Exercise -> Output, word for word, the span of lines that starts at the one containing "DynamoDemo.v" and ends at the last line of the records.
*** Material for the task Section Begins ***
(* ===== verification/_CoqProject ===== *)
-Q . S2P
Prelude.v
GoBase.v
Json.v
Codec.v
Core.v
CoreProps.v
Driver.v
Memory.v
MemoryInv.v
MemoryFetch.v
MemoryProps.v
MemoryKeys.v
Listing.v
MemoryLeases.v
Maintenance.v
MaintenanceProps.v
RateLimit.v
RateLimitProps.v
MemoryLimiter.v
Sha256.v
Client.v
ClientProps.v
MemoryClient.v
Cron.v
CronProps.v
CronGroup.v
CronDemo.v
WorkerConfig.v
WorkerConfigProps.v
WorkerRate.v
WorkerRateProps.v
WorkerRun.v
WorkerRunProps.v
WorkerLeases.v
WorkerSemaphores.v
WorkerMachine.v
WorkerMachineInv.v
WorkerMachineShape.v
WorkerMachineProps.v
WorkerLiveness.v
WorkerPipelines.v
WorkerDispatch.v
WorkerLoops.v
WorkerLoopsProps.v
WorkerDemo.v
ManualClock.v
Moves.v
TimeText.v
Firestore.v
FirestoreLaws.v
FirestoreRefine.v
FirestoreSafety.v
FirestoreKeys.v
FirestoreDemo.v
Mongo.v
MongoLaws.v
MongoRefine.v
MongoSafety.v
MongoDemo.v
Dynamo.v
DynamoLaws.v
DynamoRefine.v
DynamoSafety.v
DynamoDemo.v
Sql.v
SqlLaws.v
SqlSafety.v
SqlSim.v
SqlPgx.v
SqlPgxRefine.v
SqlPgxDemo.v
SqlStd.v
SqlStdRefine.v
SqlStdDemo.v
Redis.v
RedisLaws.v
RedisRefine.v
RedisSafety.v
RedisStores.v
RedisDemo.v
*** Material for the task Section Ends ***
Result ->
DynamoDemo.v
Sql.v
SqlLaws.v
SqlSafety.v
SqlSim.v
SqlPgx.v
SqlPgxRefine.v
SqlPgxDemo.v
SqlStd.v
SqlStdRefine.v
SqlStdDemo.v
Redis.v
RedisLaws.v
RedisRefine.v
RedisSafety.v
RedisStores.v
RedisDemo.v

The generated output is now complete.